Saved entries
(** * The ICNS packer of [scripts/make_icns.py]

    A shallow embedding of [create_icns] and of the script's entry point,
    over an explicit model of the file system, of standard output and of
    the system calls the script issues, followed by the properties of the
    container it writes. *)

From Stdlib Require Import ZArith List Lia.
From Stdlib Require Import Strings.String Strings.Ascii Strings.Byte.
From stdpp Require Import base gmap strings list.

Local Open Scope string_scope.
Local Open Scope list_scope.
Local Open Scope Z_scope.

(** ** Bytes objects *)

(** A Python [bytes] object is a list of bytes; [len] returns an
    unbounded integer. *)
Abbreviation bytes := (list byte).

#[global] Instance byte_eq_decision : EqDecision byte := Byte.byte_eq_dec.

Definition len {A} (l : list A) : Z := Z.of_nat (length l).

(** The literal [b'...'] for an ASCII text. *)
Definition b (s : string) : bytes := list_byte_of_string s.

(** [tag.decode()] on an ASCII tag. *)
Definition decode (t : bytes) : string := string_of_list_byte t.

Definition byte_val (x : byte) : Z := Z.of_N (Byte.to_N x).

Definition to_byte (z : Z) : byte :=
  match Byte.of_N (Z.to_N (Z.land z 255)) with
  | Some x => x
  | None => x00
  end.

(** ** Exceptions and the state the script runs in *)

Inductive exn : Type :=
| StructError
| IsADirectoryError (path : string)
| FileNotFoundError (path : string)
| SystemExit (code : Z).

(** A path names a regular file with its content, or a directory. *)
Inductive node : Type :=
| File (content : bytes)
| Dir.

(** The system calls the script issues, in the order it issues them. *)
Inductive syscall : Type :=
| SysStat (path : string)
| SysReadAll (path : string)
| SysOpenTrunc (path : string)
| SysWrite (path : string) (data : bytes).

Record world : Type := World {
  fs : gmap string node;
  stdout : list string;
  calls : list syscall
}.

(** A computation threads the world and either raises or returns; the
    world reached when an exception is raised is kept. *)
Definition M (A : Type) : Type := world -> world * (exn + A).

Definition ret {A} (a : A) : M A := fun w => (w, inr a).

Definition raise {A} (e : exn) : M A := fun w => (w, inl e).

Definition bind {A B} (m : M A) (k : A -> M B) : M B :=
  fun w => match m w with
           | (w', inr a) => k a w'
           | (w', inl e) => (w', inl e)
           end.

Notation "x <- m ;; k" := (bind m (fun x => k))
  (at level 100, m at next level, right associativity).
Notation "m ;;; k" := (bind m (fun _ => k))
  (at level 100, right associativity).

(** [for x in l: s = body(s, x)]. *)
Fixpoint for_each {A S} (l : list A) (body : S -> A -> M S) (s : S) : M S :=
  match l with
  | [] => ret s
  | x :: l' => s' <- body s x ;; for_each l' body s'
  end.

Definition log (c : syscall) (w : world) : world :=
  World (fs w) (stdout w) (calls w ++ [c]).

(** ** Library functions *)

(** [struct.pack('>I', n)]: four bytes, most significant first;
    [struct.error] when [n] is not an unsigned 32-bit value. *)
Definition pack_I (n : Z) : option bytes :=
  if (0 <=? n) && (n <? 2 ^ 32)
  then Some [ to_byte (Z.shiftr n 24); to_byte (Z.shiftr n 16);
              to_byte (Z.shiftr n 8); to_byte n ]
  else None.

Definition struct_pack_I (n : Z) : M bytes :=
  match pack_I n with
  | Some packed => ret packed
  | None => raise StructError
  end.

Definition starts_with_sep (s : string) : bool :=
  match s with
  | String c _ => if Ascii.eqb c "/" then true else false
  | EmptyString => false
  end.

Fixpoint ends_with_sep (s : string) : bool :=
  match s with
  | EmptyString => false
  | String c EmptyString => Ascii.eqb c "/"
  | String _ s' => ends_with_sep s'
  end.

(** [os.path.join(a, p)] of [posixpath]. *)
Definition os_path_join (a p : string) : string :=
  if starts_with_sep p then p
  else if String.eqb a EmptyString || ends_with_sep a then a +:+ p
  else a +:+ "/" +:+ p.

(** [os.path.exists(path)]. *)
Definition os_path_exists (path : string) : M bool :=
  fun w => (log (SysStat path) w, inr (bool_decide (is_Some (fs w !! path)))).

(** [with open(path, 'rb') as f: f.read()]. *)
Definition read_binary (path : string) : M bytes :=
  fun w => match fs w !! path with
           | Some (File content) => (log (SysReadAll path) w, inr content)
           | Some Dir => (log (SysReadAll path) w, inl (IsADirectoryError path))
           | None => (log (SysReadAll path) w, inl (FileNotFoundError path))
           end.

(** [open(path, 'wb')]: the file is created, or truncated when it exists;
    the directory the path lies in is taken to exist. *)
Definition open_wb (path : string) : M unit :=
  fun w => match fs w !! path with
           | Some Dir =>
               (log (SysOpenTrunc path) w, inl (IsADirectoryError path))
           | _ => (World (<[path := File []]> (fs w)) (stdout w)
                         (calls w ++ [SysOpenTrunc path]), inr tt)
           end.

(** [f.write(data)] on the file opened at [path]. *)
Definition f_write (path : string) (data : bytes) : M unit :=
  fun w => match fs w !! path with
           | Some (File content) =>
               (World (<[path := File (content ++ data)]> (fs w)) (stdout w)
                      (calls w ++ [SysWrite path data]), inr tt)
           | _ => (log (SysWrite path data) w, inr tt)
           end.

Definition print (line : string) : M unit :=
  fun w => (World (fs w) (stdout w ++ [line]) (calls w), inr tt).

Definition sys_exit {A} (code : Z) : M A := raise (SystemExit code).

(** [sum(len(b) for b in data_blocks)]. *)
Definition sum_len (data_blocks : list bytes) : Z :=
  fold_left (fun acc blk => acc + len blk) data_blocks 0.

(** ** The script *)

(** The [types] dictionary; a Python dict iterates in insertion order. *)
Definition types : list (bytes * string) :=
  [ (b "icp4", "icon_16x16.png");
    (b "icp5", "icon_32x32.png");
    (b "icp6", "icon_64x64.png");
    (b "ic07", "icon_128x128.png");
    (b "ic08", "icon_256x256.png");
    (b "ic09", "icon_512x512.png");
    (b "ic10", "icon_1024x1024.png");
    (b "ic11", "icon_16x16@2x.png");
    (b "ic12", "icon_32x32@2x.png");
    (b "ic13", "icon_128x128@2x.png");
    (b "ic14", "icon_256x256@2x.png") ].

Definition bytes_eqb (x y : bytes) : bool := bool_decide (x = y).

Work item: Lines that contain "SysStat" are to be copied from the records above.

Finished exercise:
| SysStat (path : string)
  fun w => (log (SysStat path) w, inr (bool_decide (is_Some (fs w !! path)))).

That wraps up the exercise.